NAPOLI COMMEMORA PASOLINI. “Vivi nel ricordo” è il programma di iniziative nel segno dell’eredità dell’intellettuale rivoluzionario assassinato quarant’anni fa

Suona quasi come un imperativo, un antico monito ad aderire ai riti della morte e della memoria, “Vivi nel ricordo”, il nome che l’Assessorato alla Cultura del Comune di Napoli, capeggiato da Nino Daniele, ha scelto per il programma di iniziative, dal 31 ottobre all’8 novembre, che animeranno la città con la riflessione intorno al culto dei morti, quello antichissimo, di origine pagana, dalla Magna Grecia al mondo romano, e quello contemporaneo, che passa per la riscoperta dei cimiteri monumentali, per la messa in scena delle piece della Nuova Drammaturgia Napoletana, che sintetizzò i retaggi antropologici col racconto popolare e col lavoro geniale sulla lingua dei napoletani, e per il ricordo dei poeti estinti, nel senso della irrinunciabile attualizzazione della loro eredità intellettuale.

È il caso, nell’ambito del vasto programma consegnato alla Città dall’Assessorato alla Cultura, delle visite guidate alle sepolture delle Fontanelle, di Santa Maria del Pianto, di Poggioreale, ed alle tombe più antiche, il tumulo di Virgilio, gli Ipogei Greci del rione Sanità, del cui valore inestimabile si prende amorevole cura l’associazione Celanapoli capitanata da Carlo Leggieri.
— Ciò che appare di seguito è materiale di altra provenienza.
(** * nodejs-info: a shallow embedding of [nodeinfo()] (src/nodejs-info.js)

    [nodeinfo(req, options)] collects facts about the host, the Node process
    and the request, formats them, and renders them through a Handlebars
    template into one HTML page.  The embedding follows the JavaScript text:

    - JavaScript values are an inductive type; objects are property lists in
      insertion order, read in the order JavaScript enumerates own keys;
    - numbers are IEEE 754 binary64 values ([spec_float] with precision 53);
    - property reads that throw a [TypeError] in JavaScript return [Throw];
    - the two objects the function mutates and that outlive the call, the
      request and the global [process], are threaded through a state monad;
    - the template is transcribed block by block under the rendering rules
      of Handlebars (escaping, [#if], [#each], standalone block lines). *)

From Stdlib Require Import ZArith NArith Arith Bool List String Ascii Lia.
From Stdlib Require Import DecimalString DecimalN DecimalNat Permutation Sorted.
From Stdlib Require Import Floats.SpecFloat.
Import ListNotations.

Local Open Scope list_scope.
Local Open Scope string_scope.

(* ================================================================== *)
(** * Text *)
(* ================================================================== *)

Module Text.

(** The double quote and the line feed, for template text. *)
Definition dq : string := String (ascii_of_nat 34) EmptyString.
Definition nl : string := String (ascii_of_nat 10) EmptyString.

(** [q s] is [s] between double quotes. *)
Definition q (s : string) : string := dq ++ s ++ dq.

(** [Array.prototype.join]. *)
Definition join (sep : string) (l : list string) : string := String.concat sep l.

(** Concatenation of a list of pieces. *)
Fixpoint cat (l : list string) : string :=
  match l with
  | [] => EmptyString
  | s :: r => s ++ cat r
  end.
È il caso del teatro, come lo spettacolo “Cleopatra d’e Funtanelle” di e con Fortunato Calvino e Antonella Morea. O ancora delle visite teatralizzate, come “Fantasmi al Castello”, per scoprire il Maschio Angioino, o “Nero Napoletano”, passeggiata al Centro Storico per le mitologie napoletane di Virgilio Mago, Maria D’Avalos, il Principe di Sansevero. E i poeti, come il principe De Curtis, ricordato il 31 ottobre alle 10 dall’iniziativa “ ‘A morte ‘o saje che d’è? È una livella…”; e soprattutto Pier Paolo Pasolini, a quarant’anni dalla vicenda violenta e ancora del tutto opaca che pose fine alla sua vita all’Idroscalo di Ostia.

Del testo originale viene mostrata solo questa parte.